For MAS and the typical street brawler whose idea of a street or barroom fight has been heavily influenced by MAS, the opponent’s arms and hands are key weapons. But from the vantage point of MAW, the enemy’s arms and hands are themselves targets. Why? Because every detail of the enemy’s body is now a potential target.
The bastard, or bastards, if there are multiple attackers, are safe…nowhere.
Warriors aren’t born. They are made. This is the philosophy behind Warrior Flow. While Mike McNulty and Kevin O’Leary, Warrior Flow instructors and co-owners of Warriors Way Combatives, the premiere training school for Warrior Flow, maintain that within every person there is a warrior waiting to be released, I think it is more accurate to say—and I suspect that they would agree with me—that within every person there is warrior potential. Unless, however, there is the will on the part of a person to actualize his potentiality, he will never become the Warrior who he may have otherwise become.
The potential can and will be actualized, but only if a person is determined to undergo a transformation every bit as fundamental and dramatic as that experienced by the caterpillar that exits its cocoon a butterfly, or the acorn that becomes an oak tree. Just as Saul of Tarsus, a Jewish scholar who made his living persecuting the disciples of Christ, became Paul, not just a disciple of Christ himself but the greatest of disciples, a believer in the absence of whose efforts it is doubtful that the Gospel ever would’ve made it to the Gentile world, so too must the person who seeks to become a warrior kill his old self and assume a new identity.
The seed must die before the plant can bloom.
The suffering, anger, and fear; even the sadness and inadequacies that preoccupied much of one’s identity yesteryear constitute the seed from which the Warrior will materialize, for they are the ingredients of the fuel that motivated one to embark upon one’s martial quest in the first place. These emotions power, intensify, and sustain one’s training into the Warrior.
They are the stuff of the Old Self, it is true.
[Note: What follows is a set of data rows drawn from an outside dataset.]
(** C9.  Provided the parameter extraction only stores model parameters,
    [Validate] changes nothing of the object but its model parameters
    ([num_layers], [num_heads], [head_size], [hidden_size],
    [is_output_float16_]), whether it succeeds or fails; and on a well-formed
    signature it always comes back with a status. *)
Theorem Validate_frame s ins outs :
  (∀ past logits merged s0,
     outside_parameters (GetParameters past logits merged s0).2 =
     outside_parameters s0) →
  (∀ s', final_state (Validate GetParameters ins outs s) = Some s' →
         outside_parameters s' = outside_parameters s) ∧
  (well_formed s ins outs →
   is_Some (final_state (Validate GetParameters ins outs s))).
Proof.
  intros Hframe. split; [|apply Validate_defined].
  intros s'.
  unfold Validate, check_name, check_int32, vec_at, int_sub, call, get, modify,
    ORT_RETURN_IF, ORT_RETURN_IF_ERROR, undefined, mbind, M_bind, mret, M_ret.
  repeat first
    [ match goal with
      | |- context [bool_decide ?P] => destruct (bool_decide P)
      | |- context [?l !! ?i] => destruct (l !! i)
      end; simpl; try by intros [= <-] ].
  all: try done.
  all: match goal with
       | |- context [GetParameters ?p ?l ?m ?s0] =>
           pose proof (Hframe p l m s0) as Hs1;
           destruct (GetParameters p l m s0) as [[|e] s1]
       end; simpl in *.
  all: repeat first
    [ match goal with
      | |- context [bool_decide ?P] => destruct (bool_decide P)
      | |- context [?l !! ?i] => destruct (l !! i)
      end; simpl; try by intros [= <-] ].
  all: try done.
  all: intros [= <-]; exact Hs1.
Qed.

End ValidateProperties.

(** ** Properties of CreateInitialFeeds *)

(** The loop over [implicit_inputs] appends them in order. *)
Lemma foldl_push_back {A} (l k : list A) : foldl push_back l k = l ++ k.
Proof.
  revert l. induction k as [|x k IH]; intros l; simpl.
  - by rewrite app_nil_r.
  - rewrite IH. unfold push_back. by rewrite <- app_assoc.
Qed.

(** The three ways a call goes once [Setup] has bound the session state. *)
Lemma CreateInitialFeeds_run this session_state encoder_input_ids implicit_inputs
    num_beams pad_token_id start_token_id create_encoder_inputs_func
    add_to_feeds_func st :
  session_state_ this = Some session_state →
  let created :=
    create_encoder_inputs_func encoder_input_ids num_beams pad_token_id
      start_token_id (sequence_lengths st)
      (GetAllocator session_state (Location encoder_input_ids)) in
  let added :=
    add_to_feeds_func (GetProvider session_state)
      (expanded_encoder_input_ids created) (expanded_encoder_attention_mask created)
      (expanded_decoder_input_ids created) (feeds st) (buffer st) in
  CreateInitialFeeds this encoder_input_ids implicit_inputs num_beams pad_token_id
    start_token_id create_encoder_inputs_func add_to_feeds_func st =
  match encoder_inputs_status created with
  | NotOK e => Failed e (set_sequence_lengths (sequence_lengths_written created) st)
  | OK =>
      match add_to_feeds_status added with
      | NotOK e =>
          Failed e {| sequence_lengths := sequence_lengths_written created;
                      feeds := feeds_written added;
                      buffer := buffer_written added |}
      | OK =>
          Returned tt {| sequence_lengths := sequence_lengths_written created;
                         feeds := feeds_written added ++ implicit_inputs;
                         buffer := buffer_written added |}
      end
  end.
Proof.
  intros Hsetup created added.
  unfold CreateInitialFeeds, ORT_ENFORCE, mbind, M_bind. rewrite Hsetup.
  unfold get, modify, ORT_RETURN_IF_ERROR. simpl. fold created.
  destruct (encoder_inputs_status created); [|done].
  simpl. fold added.
  destruct (add_to_feeds_status added); [|done].
  unfold mret, M_ret, set_feeds. simpl. by rewrite foldl_push_back.
Qed.

(** C6.  A call made before [Setup] has bound the session state fails with
    [NotInitializedError], whatever the other arguments and hooks are, and
    leaves the feed vector (and the rest of the caller's objects) untouched. *)
Theorem CreateInitialFeeds_before_Setup this encoder_input_ids implicit_inputs
    num_beams pad_token_id start_token_id create_encoder_inputs_func
    add_to_feeds_func st :
  session_state_ this = None →
  CreateInitialFeeds this encoder_input_ids implicit_inputs num_beams pad_token_id
    start_token_id create_encoder_inputs_func add_to_feeds_func st =
  Failed NotInitializedError st.
Proof.
  intros Hnull. unfold CreateInitialFeeds, ORT_ENFORCE, mbind, M_bind.
  by rewrite Hnull.
Qed.

(** C7.  An error returned by the Encoder-Input Expansion hook, or by the Feed
    Assembly hook, is the result of [CreateInitialFeeds] unchanged, and the
    feed vector is then left as it was (first hook) or as the Feed Assembly
    hook left it (second hook): no implicit input is appended. *)
Theorem CreateInitialFeeds_propagates_hook_errors this session_state
    encoder_input_ids implicit_inputs num_beams pad_token_id start_token_id
    create_encoder_inputs_func add_to_feeds_func st :
  session_state_ this = Some session_state →
  let created :=
    create_encoder_inputs_func encoder_input_ids num_beams pad_token_id
      start_token_id (sequence_lengths st)
      (GetAllocator session_state (Location encoder_input_ids)) in
  let added :=
    add_to_feeds_func (GetProvider session_state)
      (expanded_encoder_input_ids created) (expanded_encoder_attention_mask created)
      (expanded_decoder_input_ids created) (feeds st) (buffer st) in
  let run :=
    CreateInitialFeeds this encoder_input_ids implicit_inputs num_beams pad_token_id
      start_token_id create_encoder_inputs_func add_to_feeds_func st in
  (∀ e, encoder_inputs_status created = NotOK e →
        ∃ st', run = Failed e st' ∧ feeds st' = feeds st) ∧
  (∀ e, encoder_inputs_status created = OK → add_to_feeds_status added = NotOK e →
        ∃ st', run = Failed e st' ∧ feeds st' = feeds_written added).
Proof.
  intros Hsetup created added run. unfold run.
  rewrite (CreateInitialFeeds_run _ _ _ _ _ _ _ _ _ _ Hsetup).
  fold created. fold added. split.
  - intros e ->. by eexists.
  - intros e -> ->. by eexists.
Qed.

(** C2.  After every call that succeeds, with a Feed Assembly hook that meets
    its contract, the feed vector holds the three expanded tensors in contract
    order at positions 0, 1, 2, followed by the implicit inputs in their
    order, unmodified: 3 + len(implicit_inputs) entries. *)
Theorem CreateInitialFeeds_feed_list this encoder_input_ids implicit_inputs
    num_beams pad_token_id start_token_id create_encoder_inputs_func
    add_to_feeds_func st st' :
  CreateInitialFeeds this encoder_input_ids implicit_inputs num_beams pad_token_id
    start_token_id create_encoder_inputs_func add_to_feeds_func st = Returned tt st' →
  places_explicit_feeds add_to_feeds_func (feeds st) →
  ∃ session_state,
    session_state_ this = Some session_state ∧
    let created :=
      create_encoder_inputs_func encoder_input_ids num_beams pad_token_id
        start_token_id (sequence_lengths st)
        (GetAllocator session_state (Location encoder_input_ids)) in
    feeds st' =
      [expanded_encoder_input_ids created; expanded_encoder_attention_mask created;
       expanded_decoder_input_ids created] ++ implicit_inputs ∧
    length (feeds st') = (3 + length implicit_inputs)%nat ∧
    ∀ i, feeds st' !! (3 + i)%nat = implicit_inputs !! i.
Proof.
  intros Hrun Hhook.
  destruct (session_state_ this) as [session_state|] eqn:Hsetup.
  2: { unfold CreateInitialFeeds, ORT_ENFORCE, mbind, M_bind in Hrun.
       by rewrite Hsetup in Hrun. }
  exists session_state. split; [done|]. intros created.
  rewrite (CreateInitialFeeds_run _ _ _ _ _ _ _ _ _ _ Hsetup) in Hrun.
  fold created in Hrun.
  destruct (encoder_inputs_status created); [|done].
  destruct (add_to_feeds_status _) eqn:Hadded; [|done].
  apply Hhook in Hadded. rewrite Hadded in Hrun.
  injection Hrun as <-. simpl. repeat split.
Qed.

Lemma length_batch_rows b w d : length (batch_rows b w d) = b.
Proof. revert d. induction b as [|b IH]; intros d; simpl; [done|]. by rewrite IH. Qed.

Lemma length_expand {A} num_beams (l : list A) :
  length (expand num_beams l) = (length l * Z.to_nat num_beams)%nat.
Proof.
  unfold expand. induction l as [|x l IH]; [done|].
  rewrite bind_cons, length_app, length_replicate, IH. simpl. lia.
Qed.

(** Batch-major, beam-minor: beam [k] of row [b] sits at [b * num_beams + k]. *)
Lemma lookup_expand {A} num_beams (l : list A) b k x :
  l !! b = Some x → (k < Z.to_nat num_beams)%nat →
  expand num_beams l !! (b * Z.to_nat num_beams + k)%nat = Some x.
Proof.
  unfold expand. revert b. induction l as [|y l IH]; intros b Hb Hk; [done|].
  rewrite bind_cons. destruct b as [|b]; simpl in Hb.
  - injection Hb as ->. rewrite lookup_app_l by (rewrite length_replicate; lia).
    apply lookup_replicate_2. lia.
  - rewrite lookup_app_r by (rewrite length_replicate; lia).
    rewrite length_replicate.
    replace (S b * Z.to_nat num_beams + k - Z.to_nat num_beams)%nat
      with (b * Z.to_nat num_beams + k)%nat by lia.
    by apply IH.
Qed.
But the difference between the Old Self and the New is that pain, anger, and fear served no productive purposes for the Old Self. They consumed or oppressed it. The New Self, the Warrior, in glaring contrast, chooses to use these emotions for his own purposes. He chooses to hold them in reserve.
So it’s not that the New Self, the Warrior, has rid himself of his pain, rage, and fear. Rather, he has radically altered his relationship to them. As Copernicus subverted the Ptolemaic model of the Earth’s relationship to the sun, so too does the Warrior subvert the relationship that he previously had with his pain, his rage, and his fear.
When Ruthless Intent becomes, or starts to become, the whole point and purpose of one’s every movement; when, in Musashi’s words, one’s everyday stance becomes one’s fighting stance and vice versa, then one starts to move like a different person. And when one starts to move like a different person, then, inescapably, one begins to think and feel like a different person.
The logic is inexorable: If a person moves like he’s a different person, and thinks like a different person, and feels like a different person, then…he is a different person.
Warrior Flow is unique among the combat arts in making its mission the creation, not of men and women who are capable of “surviving” violent attacks, but of Warriors who will achieve unqualified victory over their attackers.
Yet in order to attain this objective, students must understand, appreciate, and seek to perfect the martial and moral virtue of Ruthless Intent.